▸ **WORK INSTRUCTIONS**
Each line of the data below that holds the word "ParseAddr" is to be reported in full.

▸ **DATA PROVIDED**

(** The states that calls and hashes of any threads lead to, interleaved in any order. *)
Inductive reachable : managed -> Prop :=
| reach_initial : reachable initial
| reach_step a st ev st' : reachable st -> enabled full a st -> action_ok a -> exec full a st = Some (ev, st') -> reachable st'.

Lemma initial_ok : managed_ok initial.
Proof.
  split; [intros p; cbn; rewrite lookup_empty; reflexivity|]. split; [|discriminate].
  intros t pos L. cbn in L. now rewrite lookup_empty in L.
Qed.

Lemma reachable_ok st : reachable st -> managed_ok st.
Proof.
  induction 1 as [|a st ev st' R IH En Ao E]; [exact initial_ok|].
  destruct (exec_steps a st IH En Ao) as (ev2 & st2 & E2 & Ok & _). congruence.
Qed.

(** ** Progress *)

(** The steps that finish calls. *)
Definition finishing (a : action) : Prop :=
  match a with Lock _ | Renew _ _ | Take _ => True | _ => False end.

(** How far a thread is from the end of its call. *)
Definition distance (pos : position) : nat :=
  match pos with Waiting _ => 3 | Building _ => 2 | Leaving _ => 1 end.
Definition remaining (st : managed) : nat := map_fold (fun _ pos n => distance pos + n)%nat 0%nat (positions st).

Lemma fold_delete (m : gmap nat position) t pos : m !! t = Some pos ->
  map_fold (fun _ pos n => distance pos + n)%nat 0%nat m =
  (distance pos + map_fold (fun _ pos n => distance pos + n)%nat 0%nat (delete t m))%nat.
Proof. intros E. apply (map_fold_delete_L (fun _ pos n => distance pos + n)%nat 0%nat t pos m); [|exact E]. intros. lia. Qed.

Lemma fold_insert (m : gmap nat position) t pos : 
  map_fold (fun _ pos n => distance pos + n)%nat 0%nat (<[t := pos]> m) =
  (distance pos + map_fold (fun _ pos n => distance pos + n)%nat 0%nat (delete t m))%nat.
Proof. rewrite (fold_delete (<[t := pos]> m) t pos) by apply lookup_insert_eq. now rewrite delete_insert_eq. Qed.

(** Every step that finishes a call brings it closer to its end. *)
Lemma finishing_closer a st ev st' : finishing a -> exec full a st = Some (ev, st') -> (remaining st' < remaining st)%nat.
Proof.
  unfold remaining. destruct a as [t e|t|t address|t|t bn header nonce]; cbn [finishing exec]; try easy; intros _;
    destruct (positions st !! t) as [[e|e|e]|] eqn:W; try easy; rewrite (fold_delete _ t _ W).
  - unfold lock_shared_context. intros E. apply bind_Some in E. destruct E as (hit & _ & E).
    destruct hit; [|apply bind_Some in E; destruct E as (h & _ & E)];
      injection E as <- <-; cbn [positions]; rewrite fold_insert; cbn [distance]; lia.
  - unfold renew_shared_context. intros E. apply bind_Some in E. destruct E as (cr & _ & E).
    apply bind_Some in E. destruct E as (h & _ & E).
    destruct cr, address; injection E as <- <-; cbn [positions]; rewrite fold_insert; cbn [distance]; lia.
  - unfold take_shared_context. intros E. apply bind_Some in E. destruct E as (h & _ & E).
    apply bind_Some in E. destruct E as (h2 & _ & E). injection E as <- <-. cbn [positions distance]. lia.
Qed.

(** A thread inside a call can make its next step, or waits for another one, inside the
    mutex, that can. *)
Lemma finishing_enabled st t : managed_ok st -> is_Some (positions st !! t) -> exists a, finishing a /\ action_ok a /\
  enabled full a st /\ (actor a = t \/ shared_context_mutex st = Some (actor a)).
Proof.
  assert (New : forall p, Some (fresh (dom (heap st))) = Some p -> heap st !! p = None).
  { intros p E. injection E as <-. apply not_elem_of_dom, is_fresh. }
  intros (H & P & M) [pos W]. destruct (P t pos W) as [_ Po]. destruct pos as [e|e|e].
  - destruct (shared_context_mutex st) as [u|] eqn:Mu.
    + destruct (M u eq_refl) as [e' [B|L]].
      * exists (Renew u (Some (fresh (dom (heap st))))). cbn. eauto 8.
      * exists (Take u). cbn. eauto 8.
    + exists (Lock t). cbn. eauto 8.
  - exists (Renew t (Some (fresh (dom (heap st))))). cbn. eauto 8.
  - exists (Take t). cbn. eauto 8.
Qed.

--

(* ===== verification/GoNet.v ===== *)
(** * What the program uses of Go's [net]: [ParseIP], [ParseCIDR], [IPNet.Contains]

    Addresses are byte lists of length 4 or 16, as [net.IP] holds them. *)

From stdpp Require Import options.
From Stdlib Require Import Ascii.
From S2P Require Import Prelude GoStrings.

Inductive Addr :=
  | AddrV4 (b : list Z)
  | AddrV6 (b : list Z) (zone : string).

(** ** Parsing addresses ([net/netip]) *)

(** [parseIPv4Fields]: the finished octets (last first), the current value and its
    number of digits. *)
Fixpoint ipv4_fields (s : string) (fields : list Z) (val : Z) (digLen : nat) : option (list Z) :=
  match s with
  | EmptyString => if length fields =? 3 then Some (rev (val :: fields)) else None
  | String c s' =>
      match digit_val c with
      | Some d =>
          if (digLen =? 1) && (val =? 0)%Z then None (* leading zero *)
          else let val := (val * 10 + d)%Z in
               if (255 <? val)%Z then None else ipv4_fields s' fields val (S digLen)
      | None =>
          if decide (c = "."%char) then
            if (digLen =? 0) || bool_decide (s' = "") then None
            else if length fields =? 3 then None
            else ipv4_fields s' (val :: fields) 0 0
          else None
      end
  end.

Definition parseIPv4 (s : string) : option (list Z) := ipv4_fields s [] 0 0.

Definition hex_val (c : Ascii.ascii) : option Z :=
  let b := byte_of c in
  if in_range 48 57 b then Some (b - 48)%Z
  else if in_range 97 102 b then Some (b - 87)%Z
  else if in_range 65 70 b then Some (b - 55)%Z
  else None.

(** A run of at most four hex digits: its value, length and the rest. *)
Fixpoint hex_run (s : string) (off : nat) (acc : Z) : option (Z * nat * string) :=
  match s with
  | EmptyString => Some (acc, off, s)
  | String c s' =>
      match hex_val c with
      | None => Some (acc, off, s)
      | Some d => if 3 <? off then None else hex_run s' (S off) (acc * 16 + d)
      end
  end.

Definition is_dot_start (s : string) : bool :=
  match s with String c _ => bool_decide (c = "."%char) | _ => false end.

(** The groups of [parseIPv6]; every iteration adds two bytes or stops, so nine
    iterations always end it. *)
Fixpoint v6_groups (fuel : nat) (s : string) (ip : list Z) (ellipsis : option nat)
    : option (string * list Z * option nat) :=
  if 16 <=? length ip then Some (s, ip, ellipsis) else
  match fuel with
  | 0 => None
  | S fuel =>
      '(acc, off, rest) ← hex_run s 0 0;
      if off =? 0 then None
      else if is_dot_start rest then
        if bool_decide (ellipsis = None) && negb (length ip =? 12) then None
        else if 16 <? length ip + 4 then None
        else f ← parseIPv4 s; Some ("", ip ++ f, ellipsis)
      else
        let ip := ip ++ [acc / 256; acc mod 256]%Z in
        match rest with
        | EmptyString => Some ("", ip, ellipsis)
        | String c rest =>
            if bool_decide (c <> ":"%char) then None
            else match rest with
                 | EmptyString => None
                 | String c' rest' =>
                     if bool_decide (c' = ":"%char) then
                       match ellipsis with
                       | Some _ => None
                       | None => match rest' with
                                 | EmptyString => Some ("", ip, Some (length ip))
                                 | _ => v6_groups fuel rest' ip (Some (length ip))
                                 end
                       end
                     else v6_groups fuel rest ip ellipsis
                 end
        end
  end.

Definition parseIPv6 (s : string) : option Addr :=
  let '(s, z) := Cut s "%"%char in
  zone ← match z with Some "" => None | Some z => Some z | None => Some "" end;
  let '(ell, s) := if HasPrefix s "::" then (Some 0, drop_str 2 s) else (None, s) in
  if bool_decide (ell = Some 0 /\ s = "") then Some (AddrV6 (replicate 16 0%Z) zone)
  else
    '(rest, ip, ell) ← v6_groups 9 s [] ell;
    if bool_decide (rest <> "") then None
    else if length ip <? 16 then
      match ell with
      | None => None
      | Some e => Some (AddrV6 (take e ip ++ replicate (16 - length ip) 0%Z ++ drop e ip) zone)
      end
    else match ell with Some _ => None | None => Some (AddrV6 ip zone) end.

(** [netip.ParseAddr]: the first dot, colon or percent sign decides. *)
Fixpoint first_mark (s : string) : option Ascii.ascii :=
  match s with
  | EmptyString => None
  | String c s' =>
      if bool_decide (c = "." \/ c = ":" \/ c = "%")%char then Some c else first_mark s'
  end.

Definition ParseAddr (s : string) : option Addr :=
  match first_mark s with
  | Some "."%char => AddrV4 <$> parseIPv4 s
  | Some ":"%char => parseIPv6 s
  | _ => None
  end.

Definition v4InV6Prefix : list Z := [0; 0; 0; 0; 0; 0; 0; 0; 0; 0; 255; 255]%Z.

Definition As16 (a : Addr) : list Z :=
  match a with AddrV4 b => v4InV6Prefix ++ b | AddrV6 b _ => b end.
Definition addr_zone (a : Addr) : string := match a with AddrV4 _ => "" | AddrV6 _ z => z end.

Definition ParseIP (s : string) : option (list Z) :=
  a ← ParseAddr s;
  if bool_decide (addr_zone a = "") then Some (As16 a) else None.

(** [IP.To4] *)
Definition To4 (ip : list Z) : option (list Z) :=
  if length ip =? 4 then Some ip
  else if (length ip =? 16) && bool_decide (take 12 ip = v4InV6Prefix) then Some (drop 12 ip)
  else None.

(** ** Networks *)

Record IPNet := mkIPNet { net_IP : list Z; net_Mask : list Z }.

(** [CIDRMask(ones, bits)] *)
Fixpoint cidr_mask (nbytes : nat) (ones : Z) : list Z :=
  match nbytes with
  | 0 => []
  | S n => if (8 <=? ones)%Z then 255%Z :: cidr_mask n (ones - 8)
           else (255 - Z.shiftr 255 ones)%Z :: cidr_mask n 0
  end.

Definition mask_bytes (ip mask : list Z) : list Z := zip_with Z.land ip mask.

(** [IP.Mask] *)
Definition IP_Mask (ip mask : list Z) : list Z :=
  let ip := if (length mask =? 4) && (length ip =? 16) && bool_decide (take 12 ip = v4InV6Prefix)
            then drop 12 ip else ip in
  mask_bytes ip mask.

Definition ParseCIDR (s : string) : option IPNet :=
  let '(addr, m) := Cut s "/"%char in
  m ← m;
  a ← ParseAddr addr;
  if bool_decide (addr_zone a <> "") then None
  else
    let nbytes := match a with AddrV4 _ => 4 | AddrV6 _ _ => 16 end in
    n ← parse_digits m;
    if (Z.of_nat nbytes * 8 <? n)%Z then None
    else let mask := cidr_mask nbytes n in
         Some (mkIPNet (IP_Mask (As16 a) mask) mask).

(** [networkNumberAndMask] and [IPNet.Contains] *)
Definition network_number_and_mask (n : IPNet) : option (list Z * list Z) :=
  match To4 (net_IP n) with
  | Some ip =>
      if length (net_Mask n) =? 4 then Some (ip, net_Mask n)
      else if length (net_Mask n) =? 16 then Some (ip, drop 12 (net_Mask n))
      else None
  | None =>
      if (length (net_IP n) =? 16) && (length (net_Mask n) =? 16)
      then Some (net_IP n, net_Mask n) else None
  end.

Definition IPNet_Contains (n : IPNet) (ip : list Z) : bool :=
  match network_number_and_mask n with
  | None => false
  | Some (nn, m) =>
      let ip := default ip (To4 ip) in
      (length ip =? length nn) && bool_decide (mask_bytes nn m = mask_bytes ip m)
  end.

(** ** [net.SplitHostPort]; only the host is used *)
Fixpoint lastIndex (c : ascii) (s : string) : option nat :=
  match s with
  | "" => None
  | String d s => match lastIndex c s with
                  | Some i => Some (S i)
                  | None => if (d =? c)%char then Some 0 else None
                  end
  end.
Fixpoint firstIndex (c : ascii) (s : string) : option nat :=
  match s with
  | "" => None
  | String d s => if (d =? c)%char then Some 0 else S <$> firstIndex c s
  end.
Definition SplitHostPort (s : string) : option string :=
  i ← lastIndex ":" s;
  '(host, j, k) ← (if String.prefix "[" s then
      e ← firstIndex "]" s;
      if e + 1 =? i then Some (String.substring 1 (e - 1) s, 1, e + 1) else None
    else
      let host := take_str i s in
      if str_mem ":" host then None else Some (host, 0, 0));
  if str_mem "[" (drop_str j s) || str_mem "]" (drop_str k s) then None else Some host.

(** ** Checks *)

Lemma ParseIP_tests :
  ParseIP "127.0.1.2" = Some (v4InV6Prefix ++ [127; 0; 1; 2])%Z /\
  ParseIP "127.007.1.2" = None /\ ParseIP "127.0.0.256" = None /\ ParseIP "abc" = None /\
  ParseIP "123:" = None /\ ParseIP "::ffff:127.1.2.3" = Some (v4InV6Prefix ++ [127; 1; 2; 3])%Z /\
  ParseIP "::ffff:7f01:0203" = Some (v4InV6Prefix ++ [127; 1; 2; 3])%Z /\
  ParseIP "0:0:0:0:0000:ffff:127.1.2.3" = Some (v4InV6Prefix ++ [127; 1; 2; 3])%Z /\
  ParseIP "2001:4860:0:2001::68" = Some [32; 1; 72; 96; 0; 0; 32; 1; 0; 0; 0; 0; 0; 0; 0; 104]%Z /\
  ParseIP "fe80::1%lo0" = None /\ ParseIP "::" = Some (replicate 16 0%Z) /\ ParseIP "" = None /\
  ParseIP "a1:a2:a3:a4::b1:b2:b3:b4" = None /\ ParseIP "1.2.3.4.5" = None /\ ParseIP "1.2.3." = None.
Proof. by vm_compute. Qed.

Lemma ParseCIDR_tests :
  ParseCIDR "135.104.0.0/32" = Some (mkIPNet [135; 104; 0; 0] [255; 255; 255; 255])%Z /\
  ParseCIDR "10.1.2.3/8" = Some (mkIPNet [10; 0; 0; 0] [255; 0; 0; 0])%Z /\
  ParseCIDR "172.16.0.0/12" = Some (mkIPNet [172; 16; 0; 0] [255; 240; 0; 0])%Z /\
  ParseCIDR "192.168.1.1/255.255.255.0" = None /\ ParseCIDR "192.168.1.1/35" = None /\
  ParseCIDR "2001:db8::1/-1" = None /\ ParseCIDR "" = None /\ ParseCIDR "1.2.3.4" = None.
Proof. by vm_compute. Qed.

▸ **ANSWER SECTION**
(** [netip.ParseAddr]: the first dot, colon or percent sign decides. *)
Definition ParseAddr (s : string) : option Addr :=
  a ← ParseAddr s;
  a ← ParseAddr addr;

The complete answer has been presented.